One day after setting a price range for its pending initial public offering, Voyager Pharmaceutical Corp. and its partner Durect Corp. announced the start of a Phase III program for Memryte to treat Alzheimer's disease.
The companies first joined together in July 2002 to use Cupertino, Calif.-based Durect's Durin drug delivery technology with leuprolide acetate, a product with a well-established safety profile that has been used for 20 years to treat prostate cancer, endometriosis and precocious puberty. Raleigh, N.C.-based Voyager has rights to the drug for the treatment of Alzheimer's disease, which afflicts more than 4 million people in the U.S.
"Back in 1998, Voyager applied for a patent to utilize any compound that reduced serum gonadotropin levels in the human as it relates to the treatment of Alzheimer's disease," said Patrick Smith, the company's president and CEO. "By that patent, we have the rights to leuprolide acetate for Alzheimer's disease."
Memryte is a small, biodegradable implant comprising leuprolide acetate and a polymer. It will be used in the pivotal Phase III program as an adjunctive therapy with acetyl cholinesterase inhibitors (ACIs) to treat the mild to moderate form of the disease. The companies expect to enroll about 1,100 patients in two randomized, double-blind, placebo-controlled trials that will last for 56 weeks.
"Basically, it melts over a two-month period and delivers the active compound that way," Smith told BioWorld Today.
Voyager expects to complete the Phase III trials in late 2007 and file a new drug application with the FDA in 2008.
A Phase I trial established the Memryte implant as generally well tolerated with no serious adverse events in healthy patients. Phase II trials in about 225 Alzheimer's disease patients demonstrated a stabilization of disease and positive trends in those taking the therapy.
"Phase II data actually showed that the Memryte implant is capable of stopping the progression of the disease up to one year in length, which has obviously never been shown before," Smith said. "Also, it's been shown to increase the quality of life, by having it not decline over the same period of time."
ACIs are the most widely prescribed therapy for Alzheimer's disease and include Aricept (donepezil HCL, from Pfizer Inc.); Reminyl (galantamine hydrobromide, from Shire Pharmaceuticals Group plc); Exelon (rivastigmine tartrate, from Novartis AG); and Cognex (tacrine HCL, from First Horizon Pharmaceutical Corp.).
"The best outcome for anything that's currently approved is a slight slowing of the progression, not holding the baseline for more than six to seven months," Smith said, "and then the decline starts on the downward path, similar to where it was when they started."
Alzheimer's disease typically leads to progressive memory loss, impairments in behavior and language, and physical deterioration. The market potential for treatments of the disease is estimated to be more than $10 billion a year.
Under the agreement signed three years ago, Voyager gained rights to commercialize Memryte worldwide, with Durect receiving undisclosed milestone payments, development funding and royalties on product sales. (See BioWorld Today, July 30, 2002.)

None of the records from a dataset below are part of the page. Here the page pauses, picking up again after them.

(** The interval built around an integer rank [z] from a margin
    [1.96 * se], for a standard error that is a number: the lower bound is
    at least 1, the upper bound is at least [z], and the lower bound is at
    most [z] exactly when [z >= 1]. *)
Lemma interval_bounds (z : Z) (se : num) :
  (exists s, se = Fin s /\ 0 <= s) \/ se = PInf ->
  let margin := mul (dec 196 100) se in
  let lo := Math_max one (Math_round (sub (of_Z z) margin)) in
  let hi := Math_round (add (of_Z z) margin) in
  le one lo = true
  /\ le (of_Z z) hi = true
  /\ (le lo (of_Z z) = true <-> (1 <= z)%Z).
Proof.
  intros [(s & -> & Hs) | ->]; rewrite dec_196_100; cbn zeta.
  - set (m := Qred ((49 # 25) * s)).
    assert (Hm : 0 <= m).
    { unfold m. rewrite Qred_correct.
      apply Qmult_le_0_compat; [discriminate | exact Hs]. }
    change (mul (Fin (49 # 25)) (Fin s)) with (Fin m).
    change (sub (of_Z z) (Fin m)) with (fin (inject_Z z + Qred (- m))).
    change (add (of_Z z) (Fin m)) with (fin (inject_Z z + m)).
    unfold fin, Math_round.
    set (lo := Qfloor (Qred (inject_Z z + Qred (- m)) + (1 # 2))).
    set (hi := Qfloor (Qred (inject_Z z + m) + (1 # 2))).
    assert (Hlo : (lo <= z)%Z).
    { unfold lo. rewrite <- (Qfloor_half z) at 2. apply Qfloor_resp_le.
      rewrite !Qred_correct. apply Qplus_le_l.
      rewrite <- (Qplus_0_r (inject_Z z)) at 2. apply Qplus_le_r.
      apply (Qopp_le_compat 0 m) in Hm. exact Hm. }
    assert (Hhi : (z <= hi)%Z).
    { unfold hi. rewrite <- (Qfloor_half z) at 1. apply Qfloor_resp_le.
      rewrite !Qred_correct. apply Qplus_le_l.
      rewrite <- (Qplus_0_r (inject_Z z)) at 1. apply Qplus_le_r. exact Hm. }
    change (Math_max one (of_Z lo))
      with (if lt (of_Z 1) (of_Z lo) then of_Z lo else of_Z 1).
    destruct (lt (of_Z 1) (of_Z lo)) eqn:E.
    + apply lt_Fin in E. rewrite <- Zlt_Qlt in E.
      split; [apply le_Fin; rewrite <- Zle_Qle; lia|].
      split; [apply le_Fin; rewrite <- Zle_Qle; exact Hhi|].
      unfold of_Z. rewrite le_Fin, <- Zle_Qle. lia.
    + split; [reflexivity|].
      split; [apply le_Fin; rewrite <- Zle_Qle; exact Hhi|].
      unfold of_Z. rewrite le_Fin, <- Zle_Qle. reflexivity.
  - simpl. split; [reflexivity|]. split; [reflexivity|].
    rewrite Qle_bool_iff, <- Zle_Qle. reflexivity.
Qed.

Voyager filed for its IPO in September, hoping to raise $129 million to fund the Phase III program. (See BioWorld Today, Sept. 12, 2005.)
On Thursday, the company set its share price range at between $15 and $19 for the 5.9 million shares to be offered, as well as a potential 885,000 shares to cover overallotments. If the IPO is priced at the midpoint, Voyager would raise more than $100 million - more than double the average amount raised ($50 million) by the 25 biotech or specialty pharmaceutical companies that have conducted IPOs this year, according to BioWorld Snapshots. Exercised in full, the overallotment option would add another $15 million in gross proceeds for the company. New York-based WR Hambrecht + Co. is serving as the sole underwriter.
In addition to funding the Phase III Memryte program, proceeds also would go toward research and development of the company's other drug development programs, and to prepare for the commercial launch of Memryte, including establishing a sales and marketing infrastructure. In 2006, Voyager intends to file investigational new drug applications for two preclinical candidates to treat hormone-refractory prostate cancer and brain cancers.
Durect's Durin biodegradable implant technology can deliver drugs for up to six months or more. It is based on the use of biodegradable polymer excipients. The company's platform technologies also include the Saber delivery system, a depot injectable useful for protein and small-molecule delivery; the Oradur sustained-release oral gel-cap technology; the Transdur transdermal technology; and the Microdur biodegradable microparticulates, a microspheres injectable system.
Durect's stock (NASDAQ:DRRX) rose 43 cents Friday to close at $6.88.